Previously, we blogged about how the University of Oregon accessed a student sexual assault survivor’s therapy records in December of 2014, prior to the victim’s filing a lawsuit against the school and men’s basketball coach Dana Altman. The survivor, known only as Jane Doe, filed suit in January 2015, alleging that the school mishandled the inquiry into her rape by three basketball players, one of whom was known to have sexually assaulted another student at his prior college.
Jane Doe also alleged that the University illegally accessed her school therapy records without her permission, in violation of federal law. In a January 2015 letter, the student’s therapist, along with other counseling center staff, blew the whistle on the school’s actions, confirming that the university did in fact access the victim’s clinical records “without the client’s permission or consent and without proper authorization prior to any litigation occurring.”
UO counter-sued the victim in February 2015, but dropped the suit in response to public outcry against the absurdity of their claim. However, the school continues to defend the suit, and maintains its position that accessing Jane Doe’s therapy records was legal under the federal Family Educational Rights and Privacy Act (FERPA).
Terrifyingly, the university may be right, at least as to the legality of accessing the victim’s medical counseling records.
Generally, medical record privacy is guaranteed by the federal Health Insurance Portability and Accountability Act (HIPAA). HIPAA’s strict protections prohibit unauthorized disclosure of such records without express consent by the patient.

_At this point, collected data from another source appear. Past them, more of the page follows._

(** * The cells of the snake before and after a tick *)

Lemma In_removelast_NoDup (A : Type) (l : list A) (d : A) :
  NoDup l ->
  forall c, In c (removelast l) <-> In c l /\ c <> last l d.
Proof.
  induction l as [| b l IH]; intros N c.
  - simpl. tauto.
  - inversion N as [| ? ? Nb Nl]; subst.
    destruct l as [| e l].
    + simpl. split; [intros [] | intros [[H | []] NE]; congruence].
    + change (removelast (b :: e :: l)) with (b :: removelast (e :: l)).
      change (last (b :: e :: l) d) with (last (e :: l) d).
      specialize (IH Nl c).
      assert (Lin : In (last (e :: l) d) (e :: l)).
      { clear. revert e. induction l as [| f l IHl]; intros e.
        - left. reflexivity.
        - right. exact (IHl f). }
      split.
      * intros [<- | H].
        -- split; [left; reflexivity |]. intros E. apply Nb. rewrite E. exact Lin.
        -- apply IH in H. destruct H as [H NE]. split; [right; exact H | exact NE].
      * intros [[<- | H] NE]; [left; reflexivity |].
        right. apply IH. split; assumption.
Qed.

(** X21: how a tick that moves changes the cells of the snake along a run.
    On a peach the computed head is added and no cell is left; otherwise the
    head is added in front, every cell steps into the place of the one before
    it, and exactly the last cell is left. *)
Theorem tick_moves_cells :
  forall (rand : nat -> float) (fuel : nat) (st : State) (head : Position)
         (branch : Branch) (st' : State),
    reachable rand st ->
    newHead st = Some head ->
    moveSnake rand fuel st = Some (branch, st') ->
    (branch = PeachCollected \/ branch = GameWon -> snake st' = head :: snake st) /\
    (branch = TailRemoved ->
     snake st' = head :: removelast (snake st) /\
     forall c, In c (snake st') <->
               (c = head \/ In c (snake st)) /\ c <> last (snake st) head).
Proof.
  intros rand fuel st head branch st' R N M.
  pose proof (moveSnake_inv rand fuel st branch st' M) as V.
  destruct (reachable_well_formed rand st R) as [_ _ Nd _ _ _ _ _].
  split.
  - intros [-> | ->].
    + destruct V as [_ [h [p [j [N' [_ [_ [_ [_ [_ ->]]]]]]]]]].
      rewrite N in N'. injection N' as <-. reflexivity.
    + destruct V as [_ [h [N' [_ [_ [_ [_ ->]]]]]]].
      rewrite N in N'. injection N' as <-. reflexivity.
  - intros ->. destruct V as [_ [[E _] | [h [N' [_ [NI [_ ->]]]]]]].
    { unfold newHead in N. rewrite E in N. discriminate. }
    rewrite N in N'. injection N' as <-. cbn [snake].
    unfold newHead in N. destruct (snake st) as [| first rest] eqn:E; [discriminate |].
    split; [reflexivity |].
    intros c.
    rewrite (In_removelast_NoDup _ (head :: first :: rest) head
               ltac:(constructor; assumption) c).
    change (last (head :: first :: rest) head) with (last (first :: rest) head).
    split.
    + intros [[<- | H] NE]; (split; [| exact NE]); [left; reflexivity | right; exact H].
    + intros [[-> | H] NE]; (split; [| exact NE]); [left; reflexivity | right; exact H].
Qed.

Lemma moved_once_reachable : reachable rand_win moved_once.
Proof.
  apply (run_reachable rand_win 1 [ClickStart; Interval] initialState).
  - apply reachable_initial.
  - vm_compute. reflexivity.
Qed.

(** The second tick of that game: the one cell goes from (11,10) to (12,10). *)
Lemma tick_moves_cells_witness :
  moveSnake rand_win 1 moved_once =
    Some (TailRemoved,
          mkState [mkPosition 12 10] RIGHT (mkPosition 10 9) false 0 true 2) /\
  (forall c, In c [mkPosition 12 10] <->
             (c = mkPosition 12 10 \/ In c [mkPosition 11 10]) /\
             c <> mkPosition 11 10).
Proof.
  split; [reflexivity |].
  destruct (tick_moves_cells rand_win 1 moved_once (mkPosition 12 10) TailRemoved
              (mkState [mkPosition 12 10] RIGHT (mkPosition 10 9) false 0 true 2)
              moved_once_reachable eq_refl eq_refl) as [_ T].
  destruct (T eq_refl) as [_ I]. exact I.
Defined.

Furthermore, therapy records are included under HIPAA’s broad definition of “medical records,” and are therefore protected.
Typically, medical privacy can only be breached in certain legal settings, such as when a plaintiff files a lawsuit alleging emotional distress damages or where a patient sues a health-care provider for malpractice. In those instances, the medical/therapy records become material evidence to determine the extent of the plaintiff’s actual emotional damages, or to determine whether the medical provider had breached the applicable standard of care.
Common sense would therefore indicate that student therapy records would be protected from disclosure under HIPAA, unless and until the student files suit and places the content of those records in issue. Here, the University of Oregon accessed Jane Doe’s medical records without her permission and prior to her filing any kind of lawsuit (much less one that placed her therapy records in issue), and so the University’s actions appeared to be illegal. So thought the victim’s lawyers, her own therapist, and the victim herself – thus, Jane Doe alleged that the school had violated her rights under HIPAA.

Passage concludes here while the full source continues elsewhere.